(* ===== verification/WebSocketParser.v ===== *)
(** * Receiving frames (protocol/ws: ws_module_parser.inl, ws_parser_driver.inl,
    scripts/scanner.l, scripts/parser.y)

    The module that parses the frames of a server: a queue of the fragments that arrive, and
    a thread that takes them from it, scans them one after the other, cuts the payload of each
    frame out of the chain of the fragments, and passes it on.  The thread waits in three
    places: for the next message in [svc ()], and for more data in the scanner and behind the
    parser.

    The driver has two switches.  [block]: whether it waits for data ([frames_received]), or
    returns without ([nonblocking_aborts]).  [useYYScanBuffer]: whether flex scans the
    fragments themselves or copies of them; it puts an octet of 0 behind the text of each token,
    which is taken back when it goes on, but not when it has returned a frame and the buffer is
    deleted: in the fragments themselves, the first octet of the next frame is lost
    ([next_frame_overwritten]). *)
From S2P Require Import Prelude MessageBlock ByteOrder WebSocket WebSocketScanner Chain.

(** what the queue holds: data, and the message that ends the thread *)
Inductive item (B : Type) := MB_DATA (b : B) | MB_STOP.
Arguments MB_DATA {B}. Arguments MB_STOP {B}.

Inductive SessionMessageType :=
  | STREAM_SESSION_MESSAGE_ABORT | STREAM_SESSION_MESSAGE_BEGIN
  | STREAM_SESSION_MESSAGE_STEP | STREAM_SESSION_MESSAGE_END.

(** what the module does outside: a message with its record is passed on, or the session is
    told something *)
Inductive output (B : Type) :=
  | Passed (r : WebSocket_Record) (message : list B)
  | Notified (m : SessionMessageType).
Arguments Passed {B}. Arguments Notified {B}.

(** where the thread waits: in [svc ()], in the scanner (with the octets that no rule has
    taken), behind the parser; [Idle] before it is started, [Done] when it has ended *)
Inductive thread := Idle | InSvc | InScanner (pending : list Z) | InDispatch | Done.

Section Module.
Context {B : Type} `{MessageBlock B} `{ByteOrder}.

(** the size of the buffer of a block; [Stream_Tools::get], which takes bytes off a chain;
    whether the next module takes a message, and whether a thread can be started; the
    configuration *)
Context (capacity : B → Z) (get : Z → list B → list B * list B).
Context (put_next : WebSocket_Record → list B → bool) (opened : bool).
Context (block notifyProgress : bool).
(** whether the fragments are scanned themselves, or copies; a store through the read pointer
    of a block, at an offset from it *)
Context (useYYScanBuffer : bool) (store : Z → Z → B → B).

Record ws_state := MkWs {
  headFragment_ : list B;
  scanner_ : ws_scanner;
  finished_ : bool;
  handshakeComplete_ : bool;
  queue_ : list (item B);
  thread_ : thread;
  outputs_ : list (output B)
}.

Definition set_head (c : list B) (st : ws_state) : ws_state :=
  MkWs c (scanner_ st) (finished_ st) (handshakeComplete_ st) (queue_ st) (thread_ st) (outputs_ st).
Definition set_scanner (s : ws_scanner) (fin : bool) (st : ws_state) : ws_state :=
  MkWs (headFragment_ st) s fin (handshakeComplete_ st) (queue_ st) (thread_ st) (outputs_ st).
Definition set_queue (q : list (item B)) (st : ws_state) : ws_state :=
  MkWs (headFragment_ st) (scanner_ st) (finished_ st) (handshakeComplete_ st) q (thread_ st)
    (outputs_ st).
Definition set_thread (t : thread) (st : ws_state) : ws_state :=
  MkWs (headFragment_ st) (scanner_ st) (finished_ st) (handshakeComplete_ st) (queue_ st) t
    (outputs_ st).
Definition emit (os : list (output B)) (st : ws_state) : ws_state :=
  MkWs (headFragment_ st) (scanner_ st) (finished_ st) (handshakeComplete_ st) (queue_ st)
    (thread_ st) (outputs_ st ++ os).

(** ** The driver *)

(** room for the two octets that end a buffer *)
Definition boundary (b : B) : outcome unit := ace_assert (2 <=? capacity b - block_length b).

(** the next fragment of the chain, when there is one, and what is behind it; [end ()] asserts
    that there is a buffer.  [Waits]: [waitBuffer ()] takes the next message from the queue *)
Inductive switched := Switched (b : B) (after : list B) | Waits | NotSwitched.
Definition switchBuffer (bufferState : bool) (after : list B) : outcome switched :=
  match after with
  | [] => Ok (if block then Waits else NotSwitched)
  | b :: after' => ace_assert bufferState;; boundary b;; Ok (Switched b after')
  end.

(** the scanner on the fragments from [b] on: a frame, with what is left of its last fragment
    and the fragments behind; the end of the data, with the fragments behind; or it waits *)
Inductive lexed := LexFrame (s : ws_scanner) (rest : list Z) (after : list B)
  | LexEnd (s : ws_scanner) (after : list B)
  | LexWaits (s : ws_scanner) (pending : list Z).
Fixpoint lex (s : ws_scanner) (b : B) (after : list B) {struct after} : outcome lexed :=
  m ← ws_yylex s (mb_bytes b);
  match m with
  | Frame s' rest => Ok (LexFrame s' rest after)
  | Matched s' pending | More s' pending =>
      if negb block then Ok (LexEnd s' after)
      else
        match after with
        | [] => Ok (LexWaits s' pending)
        | b' :: after' =>
            boundary b';;
            (* with octets that are put back, the scanner goes on in the old buffer *)
            if decide (pending = []) then lex s' b' after' else Undef
        end
  end.

(** [YY_DO_BEFORE_ACTION], when a frame has been returned: flex has put a 0 behind the text,
    which [end ()], [yy_delete_buffer ()] and [begin ()] leave there.  In a copy it is lost with
    the copy; in the fragment it is the octet behind the frame ([rest] is left of the fragment,
    and [after] behind it), or the first of the two that end the buffer. *)
Definition do_before_action (rest : list Z) (after c : list B) : list B :=
  match useYYScanBuffer, rest with
  | true, _ :: _ =>
      alter (λ b, store (block_length b - zlen rest) 0 b) (length c - length after - 1)%nat c
  | _, _ => c
  end.

(** ** The module *)

(** the cut of the payload, behind the header *)
Definition record (s : ws_scanner) (headFragment_ : list B) : outcome (list B) :=
  ace_assert (match headFragment_ with [] => false | _ => true end);;
  a ← advance (offset_ s) headFragment_;
  f ← cut_behind (payloadSize (record_ s)) a.2;
  Ok (a.1 ++ f.1 ++ f.2).

Definition getPayloadLength (s : ws_scanner) : Z := payloadSize (record_ s).

(** the message, and the fragments that are left *)
Definition reframe (s : ws_scanner) (c : list B) : outcome (list B * list B) :=
  if total_length c <=? getPayloadLength s then Ok (c, [])
  else
    let m := get (getPayloadLength s) c in
    ace_assert (match m.1 with [] => false | _ => true end);; Ok m.

(** What the scanner has found, and the loop of [dispatch_2 ()]: each frame takes two octets
    at least. *)
Fixpoint dispatch_loop (fuel : nat) (r : lexed) (st : ws_state) : outcome ws_state :=
  match fuel with
  | O => Undef
  | S fuel' =>
      match r with
      | LexWaits s pending => Ok (set_thread (InScanner pending) (set_scanner s false st))
      | LexEnd s after =>
          let st := set_scanner s false st in
          w ← switchBuffer false after;
          match w with
          | NotSwitched => Ok (set_thread InSvc st)
          | Waits => Ok (set_thread InDispatch st)
          | Switched b after' =>
              r' ← lex (parse_begin (scanner_ st)) b after';
              dispatch_loop fuel' r' st
          end
      | LexFrame s rest after =>
          c ← record s (do_before_action rest after (headFragment_ st));
          m ← reframe s c;
          let st := set_head m.2 (set_scanner s true st) in
          if negb (put_next (record_ s) m.1)
          then Ok (set_thread InSvc (emit [Notified STREAM_SESSION_MESSAGE_ABORT] st))
          else
            let st := emit (Passed (record_ s) m.1 ::
                        (if notifyProgress then [Notified STREAM_SESSION_MESSAGE_STEP] else [])) st in
            match m.2 with
            | [] => Ok (set_thread InSvc st)
            | b :: after =>
                r' ← lex (parse_begin (scanner_ st)) b after;
                dispatch_loop fuel' r' st
            end
      end
  end.
Definition parse_loop (r : lexed) (st : ws_state) : outcome ws_state :=
  dispatch_loop (S (length (chain_bytes (headFragment_ st)))) r st.

Definition dispatch_2 (message_in : B) (st : ws_state) : outcome ws_state :=
  boundary message_in;;
  let st := set_head (headFragment_ st ++ [message_in]) st in
  match headFragment_ st with
  | [] => Abort
  | b :: after =>
      r ← lex (parse_begin (scanner_ st)) b after;
      parse_loop r st
  end.

(** the fragment for which the scanner has waited: [waitBuffer ()] appends it *)
Definition continue_scan (pending : list Z) (b : B) (st : ws_state) : outcome ws_state :=
  let st := set_head (headFragment_ st ++ [b]) st in
  w ← switchBuffer true [b];
  match w with
  | Switched b' after => if decide (pending = []) then r ← lex (scanner_ st) b' after; parse_loop r st
                         else Undef
  | _ => Ok st
  end.

(** [HTTP_Module_Parser_T::dispatch ()], which handles the response to the handshake *)
Context (http_dispatch : B → ws_state → outcome ws_state).

(** a message from the queue, taken where the thread waits; [None]: it waits on *)
Definition svc (st : ws_state) : option (outcome ws_state) :=
  match thread_ st, queue_ st with
  | Idle, _ | Done, _ | _, [] => None
  | InSvc, MB_STOP :: q => Some (Ok (set_thread Done (set_queue q st)))
  | InSvc, MB_DATA b :: q =>
      let st := set_queue q st in
      Some (if handshakeComplete_ st then dispatch_2 b st else http_dispatch b st)
  | InScanner _, MB_STOP :: q =>
      let st := set_queue (q ++ [MB_STOP]) st in
      Some (parse_loop (LexEnd (scanner_ st) []) st)
  | InScanner pending, MB_DATA b :: q => Some (continue_scan pending b (set_queue q st))
  | InDispatch, MB_STOP :: q => Some (Ok (set_thread InSvc (set_queue (q ++ [MB_STOP]) st)))
  | InDispatch, MB_DATA b :: q =>
      let st := set_head (headFragment_ st ++ [b]) (set_queue q st) in
      Some (w ← switchBuffer false [b];
            match w with
            | Switched b' after => r ← lex (parse_begin (scanner_ st)) b' after; parse_loop r st
            | _ => Ok st
            end)
  end.

(** ** The operations of the stream *)
Definition handleDataMessage (b : B) (st : ws_state) : ws_state :=
  set_queue (queue_ st ++ [MB_DATA b]) st.
(** without the wait for the thread *)
Definition stop (highPriority_in : bool) (st : ws_state) : ws_state :=
  set_queue (if highPriority_in then MB_STOP :: queue_ st else queue_ st ++ [MB_STOP]) st.
Definition is_stop (i : item B) : bool := match i with MB_STOP => true | MB_DATA _ => false end.
(** up to the wait for the thread *)
Definition handleSessionMessage (m : SessionMessageType) (st : ws_state) : ws_state :=
  match m with
  | STREAM_SESSION_MESSAGE_ABORT =>
      stop true (set_queue (filter (λ i, is_stop i = true) (queue_ st)) st)
  | STREAM_SESSION_MESSAGE_BEGIN =>
      if opened then set_thread InSvc st
      else emit [Notified STREAM_SESSION_MESSAGE_ABORT] st
  | STREAM_SESSION_MESSAGE_END => stop false st
  | STREAM_SESSION_MESSAGE_STEP => st
  end.
(** behind it *)
Definition session_ended (st : ws_state) : ws_state := set_head [] st.
Definition initialize (st : ws_state) : ws_state :=
  MkWs [] (WsScanner (condition (scanner_ st)) WebSocket_Record_init 0 0 0) false false []
    (thread_ st) (outputs_ st).
End Module.
Arguments ws_state : clear implicits.
Arguments lexed : clear implicits.

(** ** Frames, octet by octet *)
Section Narrow.
Context `{ByteOrder}.
Implicit Types (s S : ws_scanner) (bs e rest : list Z).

◆ ◆ ◆ ◆

◆ THE TASK:
Take the entries above and return only the lines from the one with "alter (λ b, store" to the one with "if negb (put_next (record_ s) m.1)", both included, unchanged.

◆ WRITTEN ANSWER:
      alter (λ b, store (block_length b - zlen rest) 0 b) (length c - length after - 1)%nat c
  | _, _ => c
  end.

(** ** The module *)

(** the cut of the payload, behind the header *)
Definition record (s : ws_scanner) (headFragment_ : list B) : outcome (list B) :=
  ace_assert (match headFragment_ with [] => false | _ => true end);;
  a ← advance (offset_ s) headFragment_;
  f ← cut_behind (payloadSize (record_ s)) a.2;
  Ok (a.1 ++ f.1 ++ f.2).

Definition getPayloadLength (s : ws_scanner) : Z := payloadSize (record_ s).

(** the message, and the fragments that are left *)
Definition reframe (s : ws_scanner) (c : list B) : outcome (list B * list B) :=
  if total_length c <=? getPayloadLength s then Ok (c, [])
  else
    let m := get (getPayloadLength s) c in
    ace_assert (match m.1 with [] => false | _ => true end);; Ok m.

(** What the scanner has found, and the loop of [dispatch_2 ()]: each frame takes two octets
    at least. *)
Fixpoint dispatch_loop (fuel : nat) (r : lexed) (st : ws_state) : outcome ws_state :=
  match fuel with
  | O => Undef
  | S fuel' =>
      match r with
      | LexWaits s pending => Ok (set_thread (InScanner pending) (set_scanner s false st))
      | LexEnd s after =>
          let st := set_scanner s false st in
          w ← switchBuffer false after;
          match w with
          | NotSwitched => Ok (set_thread InSvc st)
          | Waits => Ok (set_thread InDispatch st)
          | Switched b after' =>
              r' ← lex (parse_begin (scanner_ st)) b after';
              dispatch_loop fuel' r' st
          end
      | LexFrame s rest after =>
          c ← record s (do_before_action rest after (headFragment_ st));
          m ← reframe s c;
          let st := set_head m.2 (set_scanner s true st) in
          if negb (put_next (record_ s) m.1)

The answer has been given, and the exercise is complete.